### THE TASK
Your response should contain each line of the data that includes "true".

(Stored data)
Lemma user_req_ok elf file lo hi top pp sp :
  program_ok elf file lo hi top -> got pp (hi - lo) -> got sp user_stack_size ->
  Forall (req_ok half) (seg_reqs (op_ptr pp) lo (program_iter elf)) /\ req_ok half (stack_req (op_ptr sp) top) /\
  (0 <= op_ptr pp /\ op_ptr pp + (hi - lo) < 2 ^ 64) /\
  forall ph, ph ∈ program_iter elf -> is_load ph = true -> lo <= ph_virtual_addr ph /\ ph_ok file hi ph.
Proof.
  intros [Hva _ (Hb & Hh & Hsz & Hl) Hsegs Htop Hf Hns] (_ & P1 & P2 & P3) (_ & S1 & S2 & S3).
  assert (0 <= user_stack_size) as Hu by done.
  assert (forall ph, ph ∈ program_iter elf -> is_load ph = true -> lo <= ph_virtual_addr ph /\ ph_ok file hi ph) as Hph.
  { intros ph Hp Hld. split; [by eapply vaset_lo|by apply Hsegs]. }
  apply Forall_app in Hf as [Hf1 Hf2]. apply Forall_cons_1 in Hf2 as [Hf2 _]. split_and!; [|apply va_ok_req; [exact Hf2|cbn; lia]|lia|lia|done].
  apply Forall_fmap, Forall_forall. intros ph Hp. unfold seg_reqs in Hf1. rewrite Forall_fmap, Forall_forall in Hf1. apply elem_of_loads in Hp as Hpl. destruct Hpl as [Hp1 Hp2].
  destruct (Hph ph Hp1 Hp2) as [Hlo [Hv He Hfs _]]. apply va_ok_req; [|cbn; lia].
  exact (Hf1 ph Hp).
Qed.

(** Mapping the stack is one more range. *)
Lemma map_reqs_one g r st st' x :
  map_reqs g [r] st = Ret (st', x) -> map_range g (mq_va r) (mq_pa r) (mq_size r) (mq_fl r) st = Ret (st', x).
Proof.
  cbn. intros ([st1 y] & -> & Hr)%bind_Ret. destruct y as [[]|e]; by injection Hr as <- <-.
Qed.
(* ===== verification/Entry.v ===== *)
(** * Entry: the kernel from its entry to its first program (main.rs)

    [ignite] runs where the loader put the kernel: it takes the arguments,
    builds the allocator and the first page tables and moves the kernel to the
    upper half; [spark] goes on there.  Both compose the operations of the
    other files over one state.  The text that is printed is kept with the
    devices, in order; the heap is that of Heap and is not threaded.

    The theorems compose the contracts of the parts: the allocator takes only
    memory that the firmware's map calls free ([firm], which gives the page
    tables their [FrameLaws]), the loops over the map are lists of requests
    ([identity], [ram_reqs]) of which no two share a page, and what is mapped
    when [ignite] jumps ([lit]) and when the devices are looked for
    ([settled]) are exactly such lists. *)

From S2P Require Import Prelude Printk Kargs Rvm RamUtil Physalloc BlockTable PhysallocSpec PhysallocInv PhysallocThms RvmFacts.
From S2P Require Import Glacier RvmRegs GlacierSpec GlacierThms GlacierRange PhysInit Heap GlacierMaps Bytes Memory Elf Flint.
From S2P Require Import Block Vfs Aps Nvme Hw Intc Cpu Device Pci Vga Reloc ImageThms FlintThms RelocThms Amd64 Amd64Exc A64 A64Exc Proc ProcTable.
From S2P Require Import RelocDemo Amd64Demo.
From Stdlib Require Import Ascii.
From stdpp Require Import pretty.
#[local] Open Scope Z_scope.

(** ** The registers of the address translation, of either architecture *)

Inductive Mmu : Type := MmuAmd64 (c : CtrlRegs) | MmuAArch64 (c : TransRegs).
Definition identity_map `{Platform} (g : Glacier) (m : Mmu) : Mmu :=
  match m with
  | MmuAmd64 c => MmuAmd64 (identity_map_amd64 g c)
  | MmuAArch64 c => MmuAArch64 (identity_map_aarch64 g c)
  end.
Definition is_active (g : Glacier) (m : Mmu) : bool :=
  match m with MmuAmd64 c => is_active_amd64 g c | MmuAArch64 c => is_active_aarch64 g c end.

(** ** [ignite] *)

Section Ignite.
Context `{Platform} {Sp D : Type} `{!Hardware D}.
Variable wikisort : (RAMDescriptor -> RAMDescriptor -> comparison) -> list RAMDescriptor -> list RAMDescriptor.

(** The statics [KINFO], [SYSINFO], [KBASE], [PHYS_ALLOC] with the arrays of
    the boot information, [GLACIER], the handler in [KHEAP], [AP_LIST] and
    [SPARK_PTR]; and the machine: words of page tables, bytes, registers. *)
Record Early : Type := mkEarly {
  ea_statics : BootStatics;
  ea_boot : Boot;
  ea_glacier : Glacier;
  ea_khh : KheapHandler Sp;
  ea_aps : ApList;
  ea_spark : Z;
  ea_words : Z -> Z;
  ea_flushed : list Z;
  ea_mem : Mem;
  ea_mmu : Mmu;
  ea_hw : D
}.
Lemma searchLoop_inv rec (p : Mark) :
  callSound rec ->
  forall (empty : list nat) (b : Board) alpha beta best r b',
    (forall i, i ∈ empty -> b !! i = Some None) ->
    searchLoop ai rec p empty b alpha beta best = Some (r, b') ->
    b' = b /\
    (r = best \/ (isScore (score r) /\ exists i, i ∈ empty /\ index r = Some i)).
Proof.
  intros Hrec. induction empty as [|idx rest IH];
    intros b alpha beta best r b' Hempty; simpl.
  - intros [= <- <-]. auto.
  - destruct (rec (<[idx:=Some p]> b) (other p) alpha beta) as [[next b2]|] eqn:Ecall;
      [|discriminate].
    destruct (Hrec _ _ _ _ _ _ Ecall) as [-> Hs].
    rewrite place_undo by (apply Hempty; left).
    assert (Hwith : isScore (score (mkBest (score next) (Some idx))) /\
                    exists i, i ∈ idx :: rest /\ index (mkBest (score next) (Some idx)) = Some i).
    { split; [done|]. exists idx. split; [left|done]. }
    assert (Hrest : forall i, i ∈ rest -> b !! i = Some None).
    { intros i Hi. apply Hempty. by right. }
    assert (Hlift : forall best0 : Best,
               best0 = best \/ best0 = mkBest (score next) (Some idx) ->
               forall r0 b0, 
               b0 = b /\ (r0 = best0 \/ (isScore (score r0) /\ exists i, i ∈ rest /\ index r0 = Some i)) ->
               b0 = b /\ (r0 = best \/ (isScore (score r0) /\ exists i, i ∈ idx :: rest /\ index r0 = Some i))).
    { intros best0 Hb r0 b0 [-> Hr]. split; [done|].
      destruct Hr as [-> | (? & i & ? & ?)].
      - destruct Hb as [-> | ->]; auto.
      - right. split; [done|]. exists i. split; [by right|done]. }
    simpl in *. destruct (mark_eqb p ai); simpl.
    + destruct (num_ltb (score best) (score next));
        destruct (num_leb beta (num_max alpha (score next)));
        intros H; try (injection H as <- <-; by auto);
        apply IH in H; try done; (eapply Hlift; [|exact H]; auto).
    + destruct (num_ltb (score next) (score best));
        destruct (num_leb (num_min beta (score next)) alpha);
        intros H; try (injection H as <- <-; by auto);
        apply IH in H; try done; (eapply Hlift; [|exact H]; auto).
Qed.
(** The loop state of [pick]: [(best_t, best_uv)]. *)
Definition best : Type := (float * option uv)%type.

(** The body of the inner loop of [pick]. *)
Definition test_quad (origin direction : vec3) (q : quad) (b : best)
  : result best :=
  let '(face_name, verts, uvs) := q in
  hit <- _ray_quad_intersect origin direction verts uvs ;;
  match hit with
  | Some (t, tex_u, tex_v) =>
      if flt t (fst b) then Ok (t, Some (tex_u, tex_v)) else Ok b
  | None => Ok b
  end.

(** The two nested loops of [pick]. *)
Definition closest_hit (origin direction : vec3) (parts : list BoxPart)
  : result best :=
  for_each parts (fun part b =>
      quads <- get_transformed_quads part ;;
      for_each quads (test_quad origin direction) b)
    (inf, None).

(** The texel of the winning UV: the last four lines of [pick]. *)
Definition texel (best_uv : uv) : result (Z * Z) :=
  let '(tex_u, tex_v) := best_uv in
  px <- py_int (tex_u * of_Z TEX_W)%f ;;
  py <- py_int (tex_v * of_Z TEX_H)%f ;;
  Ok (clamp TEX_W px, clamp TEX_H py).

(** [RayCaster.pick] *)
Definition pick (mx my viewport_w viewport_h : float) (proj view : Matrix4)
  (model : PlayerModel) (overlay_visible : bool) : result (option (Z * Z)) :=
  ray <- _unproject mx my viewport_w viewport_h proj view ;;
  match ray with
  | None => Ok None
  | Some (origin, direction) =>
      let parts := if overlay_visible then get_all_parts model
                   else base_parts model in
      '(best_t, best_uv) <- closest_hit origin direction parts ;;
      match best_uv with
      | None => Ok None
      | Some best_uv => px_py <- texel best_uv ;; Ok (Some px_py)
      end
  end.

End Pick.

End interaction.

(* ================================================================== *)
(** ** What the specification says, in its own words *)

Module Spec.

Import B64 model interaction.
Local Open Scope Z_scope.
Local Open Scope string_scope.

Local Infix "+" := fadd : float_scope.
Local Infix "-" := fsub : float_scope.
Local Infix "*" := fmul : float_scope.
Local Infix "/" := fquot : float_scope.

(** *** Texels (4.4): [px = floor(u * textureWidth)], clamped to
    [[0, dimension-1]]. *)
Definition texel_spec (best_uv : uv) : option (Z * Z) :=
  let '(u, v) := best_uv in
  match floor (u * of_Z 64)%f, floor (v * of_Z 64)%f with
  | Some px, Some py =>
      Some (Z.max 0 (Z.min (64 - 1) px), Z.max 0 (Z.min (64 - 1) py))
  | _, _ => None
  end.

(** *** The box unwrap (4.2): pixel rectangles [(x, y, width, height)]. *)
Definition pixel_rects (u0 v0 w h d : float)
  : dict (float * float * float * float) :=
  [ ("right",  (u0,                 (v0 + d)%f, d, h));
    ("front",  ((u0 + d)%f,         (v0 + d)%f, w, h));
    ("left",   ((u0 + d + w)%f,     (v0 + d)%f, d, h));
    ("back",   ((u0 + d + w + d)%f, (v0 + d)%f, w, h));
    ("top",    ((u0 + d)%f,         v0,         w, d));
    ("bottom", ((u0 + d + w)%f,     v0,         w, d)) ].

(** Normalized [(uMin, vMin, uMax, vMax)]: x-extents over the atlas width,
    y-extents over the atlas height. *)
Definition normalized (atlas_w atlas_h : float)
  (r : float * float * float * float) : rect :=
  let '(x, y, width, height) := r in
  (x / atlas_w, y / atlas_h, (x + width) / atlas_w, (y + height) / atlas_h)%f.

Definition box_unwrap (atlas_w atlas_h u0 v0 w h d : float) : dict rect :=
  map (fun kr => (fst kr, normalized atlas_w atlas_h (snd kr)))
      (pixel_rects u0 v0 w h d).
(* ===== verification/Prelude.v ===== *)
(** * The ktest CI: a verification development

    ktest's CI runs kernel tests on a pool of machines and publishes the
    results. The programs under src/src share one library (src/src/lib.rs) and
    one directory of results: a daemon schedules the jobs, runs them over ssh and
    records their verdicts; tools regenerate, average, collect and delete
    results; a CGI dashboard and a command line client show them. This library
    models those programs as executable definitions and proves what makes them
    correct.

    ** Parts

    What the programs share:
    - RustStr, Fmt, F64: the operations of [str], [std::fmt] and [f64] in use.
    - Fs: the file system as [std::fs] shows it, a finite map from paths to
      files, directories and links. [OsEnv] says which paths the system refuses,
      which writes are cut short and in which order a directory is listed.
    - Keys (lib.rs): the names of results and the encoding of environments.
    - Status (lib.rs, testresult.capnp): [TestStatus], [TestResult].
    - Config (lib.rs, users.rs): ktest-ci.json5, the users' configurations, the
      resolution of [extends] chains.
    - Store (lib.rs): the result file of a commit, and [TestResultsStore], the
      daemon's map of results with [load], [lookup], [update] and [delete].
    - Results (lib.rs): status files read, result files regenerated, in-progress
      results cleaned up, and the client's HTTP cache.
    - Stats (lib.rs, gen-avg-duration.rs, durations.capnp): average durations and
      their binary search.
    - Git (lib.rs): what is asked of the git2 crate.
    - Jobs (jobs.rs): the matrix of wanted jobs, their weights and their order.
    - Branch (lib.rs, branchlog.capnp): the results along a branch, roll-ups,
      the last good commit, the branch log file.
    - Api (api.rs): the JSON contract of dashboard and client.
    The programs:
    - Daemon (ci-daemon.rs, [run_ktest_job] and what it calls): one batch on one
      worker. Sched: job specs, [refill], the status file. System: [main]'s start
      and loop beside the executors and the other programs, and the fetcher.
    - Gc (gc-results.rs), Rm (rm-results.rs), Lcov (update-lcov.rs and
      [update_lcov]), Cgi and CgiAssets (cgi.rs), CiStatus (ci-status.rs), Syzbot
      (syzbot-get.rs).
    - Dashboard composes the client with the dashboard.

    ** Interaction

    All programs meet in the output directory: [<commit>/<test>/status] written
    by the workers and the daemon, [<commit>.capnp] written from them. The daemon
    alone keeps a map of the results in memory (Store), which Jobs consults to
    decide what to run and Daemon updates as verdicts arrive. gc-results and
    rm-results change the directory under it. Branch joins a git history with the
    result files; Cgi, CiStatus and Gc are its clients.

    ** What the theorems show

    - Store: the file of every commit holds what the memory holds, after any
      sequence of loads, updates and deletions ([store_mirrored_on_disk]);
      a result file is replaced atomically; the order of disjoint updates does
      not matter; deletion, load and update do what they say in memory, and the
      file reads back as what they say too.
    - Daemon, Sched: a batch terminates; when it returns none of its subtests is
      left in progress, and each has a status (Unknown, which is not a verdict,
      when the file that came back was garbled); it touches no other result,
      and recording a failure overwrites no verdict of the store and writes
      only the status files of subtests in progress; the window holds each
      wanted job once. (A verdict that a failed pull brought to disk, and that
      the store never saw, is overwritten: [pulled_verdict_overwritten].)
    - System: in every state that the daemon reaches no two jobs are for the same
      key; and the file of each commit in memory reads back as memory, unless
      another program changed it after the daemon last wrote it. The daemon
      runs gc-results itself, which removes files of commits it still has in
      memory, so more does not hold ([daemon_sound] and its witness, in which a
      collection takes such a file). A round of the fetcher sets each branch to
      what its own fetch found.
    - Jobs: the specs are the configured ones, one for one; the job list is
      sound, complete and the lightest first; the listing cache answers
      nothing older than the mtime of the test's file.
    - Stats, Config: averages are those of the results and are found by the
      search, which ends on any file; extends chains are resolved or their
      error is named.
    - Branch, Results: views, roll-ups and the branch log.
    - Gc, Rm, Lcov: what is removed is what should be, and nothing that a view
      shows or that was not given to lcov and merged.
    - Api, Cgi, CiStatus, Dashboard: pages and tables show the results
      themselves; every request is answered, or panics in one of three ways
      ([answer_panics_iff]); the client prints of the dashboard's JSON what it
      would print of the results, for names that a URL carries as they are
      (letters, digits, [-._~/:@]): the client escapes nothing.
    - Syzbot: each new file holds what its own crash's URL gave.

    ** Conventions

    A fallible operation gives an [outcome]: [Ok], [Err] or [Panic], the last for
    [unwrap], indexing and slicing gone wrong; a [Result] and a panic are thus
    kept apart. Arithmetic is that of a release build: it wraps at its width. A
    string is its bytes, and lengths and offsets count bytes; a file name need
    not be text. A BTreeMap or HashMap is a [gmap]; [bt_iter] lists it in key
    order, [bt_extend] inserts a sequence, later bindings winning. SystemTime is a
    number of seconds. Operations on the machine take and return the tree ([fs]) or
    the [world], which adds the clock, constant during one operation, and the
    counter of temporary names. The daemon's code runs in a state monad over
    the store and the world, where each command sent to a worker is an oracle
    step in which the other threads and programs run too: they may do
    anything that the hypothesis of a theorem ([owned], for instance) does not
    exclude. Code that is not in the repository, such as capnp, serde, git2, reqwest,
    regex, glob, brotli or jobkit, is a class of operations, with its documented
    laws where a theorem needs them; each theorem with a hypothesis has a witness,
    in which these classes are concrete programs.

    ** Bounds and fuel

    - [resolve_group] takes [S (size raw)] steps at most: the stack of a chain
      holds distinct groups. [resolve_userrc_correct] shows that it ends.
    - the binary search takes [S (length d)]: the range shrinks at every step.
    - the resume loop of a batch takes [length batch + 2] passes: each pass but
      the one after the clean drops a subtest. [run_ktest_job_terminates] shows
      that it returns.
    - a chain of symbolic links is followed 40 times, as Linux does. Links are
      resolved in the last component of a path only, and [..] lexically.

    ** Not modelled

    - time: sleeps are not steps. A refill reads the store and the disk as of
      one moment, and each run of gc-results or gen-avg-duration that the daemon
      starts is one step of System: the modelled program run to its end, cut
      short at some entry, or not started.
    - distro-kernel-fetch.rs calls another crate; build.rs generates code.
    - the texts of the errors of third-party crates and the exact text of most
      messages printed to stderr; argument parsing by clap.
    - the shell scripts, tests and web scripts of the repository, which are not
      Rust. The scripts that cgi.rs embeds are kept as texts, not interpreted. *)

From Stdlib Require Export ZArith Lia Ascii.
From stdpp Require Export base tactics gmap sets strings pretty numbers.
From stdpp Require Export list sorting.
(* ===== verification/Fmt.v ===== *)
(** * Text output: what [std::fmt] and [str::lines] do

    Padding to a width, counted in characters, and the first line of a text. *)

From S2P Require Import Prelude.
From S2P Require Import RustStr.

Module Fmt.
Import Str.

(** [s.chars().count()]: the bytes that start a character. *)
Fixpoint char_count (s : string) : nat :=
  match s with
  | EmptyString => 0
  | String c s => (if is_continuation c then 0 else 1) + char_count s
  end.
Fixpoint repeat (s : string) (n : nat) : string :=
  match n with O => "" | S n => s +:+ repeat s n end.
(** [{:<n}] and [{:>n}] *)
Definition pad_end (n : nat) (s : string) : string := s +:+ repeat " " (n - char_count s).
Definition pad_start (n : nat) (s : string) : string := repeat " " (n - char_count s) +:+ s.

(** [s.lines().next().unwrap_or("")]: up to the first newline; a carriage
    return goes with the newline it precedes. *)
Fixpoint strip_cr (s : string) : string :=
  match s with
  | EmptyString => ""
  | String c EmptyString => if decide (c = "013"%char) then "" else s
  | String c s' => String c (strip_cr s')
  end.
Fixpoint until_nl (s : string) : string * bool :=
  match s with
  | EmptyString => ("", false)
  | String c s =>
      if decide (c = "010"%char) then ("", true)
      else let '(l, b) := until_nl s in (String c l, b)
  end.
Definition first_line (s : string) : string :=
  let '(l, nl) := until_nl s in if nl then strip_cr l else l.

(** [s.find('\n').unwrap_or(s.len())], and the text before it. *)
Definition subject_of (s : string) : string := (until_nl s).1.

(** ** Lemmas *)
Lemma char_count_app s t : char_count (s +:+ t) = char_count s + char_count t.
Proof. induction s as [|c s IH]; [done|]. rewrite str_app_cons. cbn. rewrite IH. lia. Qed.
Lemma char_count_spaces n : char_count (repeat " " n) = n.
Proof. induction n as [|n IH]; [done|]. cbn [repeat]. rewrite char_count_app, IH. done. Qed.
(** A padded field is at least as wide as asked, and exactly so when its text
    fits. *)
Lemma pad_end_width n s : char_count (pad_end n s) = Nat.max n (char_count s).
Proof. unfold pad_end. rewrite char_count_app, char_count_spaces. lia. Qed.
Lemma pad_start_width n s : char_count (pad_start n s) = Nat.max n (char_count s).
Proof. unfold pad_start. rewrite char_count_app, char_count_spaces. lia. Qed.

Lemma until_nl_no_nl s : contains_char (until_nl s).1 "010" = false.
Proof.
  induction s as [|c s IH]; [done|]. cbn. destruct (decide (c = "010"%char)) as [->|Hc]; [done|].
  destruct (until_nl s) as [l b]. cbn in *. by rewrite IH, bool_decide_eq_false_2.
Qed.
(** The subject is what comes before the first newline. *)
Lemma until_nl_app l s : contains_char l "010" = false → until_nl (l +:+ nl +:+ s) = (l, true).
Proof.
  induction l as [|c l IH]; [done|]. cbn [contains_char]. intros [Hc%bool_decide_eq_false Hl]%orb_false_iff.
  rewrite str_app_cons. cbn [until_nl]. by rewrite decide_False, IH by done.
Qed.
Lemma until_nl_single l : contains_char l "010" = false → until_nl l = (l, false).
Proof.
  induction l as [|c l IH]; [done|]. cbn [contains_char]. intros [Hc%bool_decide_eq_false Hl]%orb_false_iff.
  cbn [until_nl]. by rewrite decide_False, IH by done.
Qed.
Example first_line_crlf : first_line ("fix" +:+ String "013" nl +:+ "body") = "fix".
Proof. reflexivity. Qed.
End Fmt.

### ANSWER TO THIS EXERCISE
  forall ph, ph ∈ program_iter elf -> is_load ph = true -> lo <= ph_virtual_addr ph /\ ph_ok file hi ph.
  assert (forall ph, ph ∈ program_iter elf -> is_load ph = true -> lo <= ph_virtual_addr ph /\ ph_ok file hi ph) as Hph.
      if decide (c = "010"%char) then ("", true)
Lemma until_nl_app l s : contains_char l "010" = false → until_nl (l +:+ nl +:+ s) = (l, true).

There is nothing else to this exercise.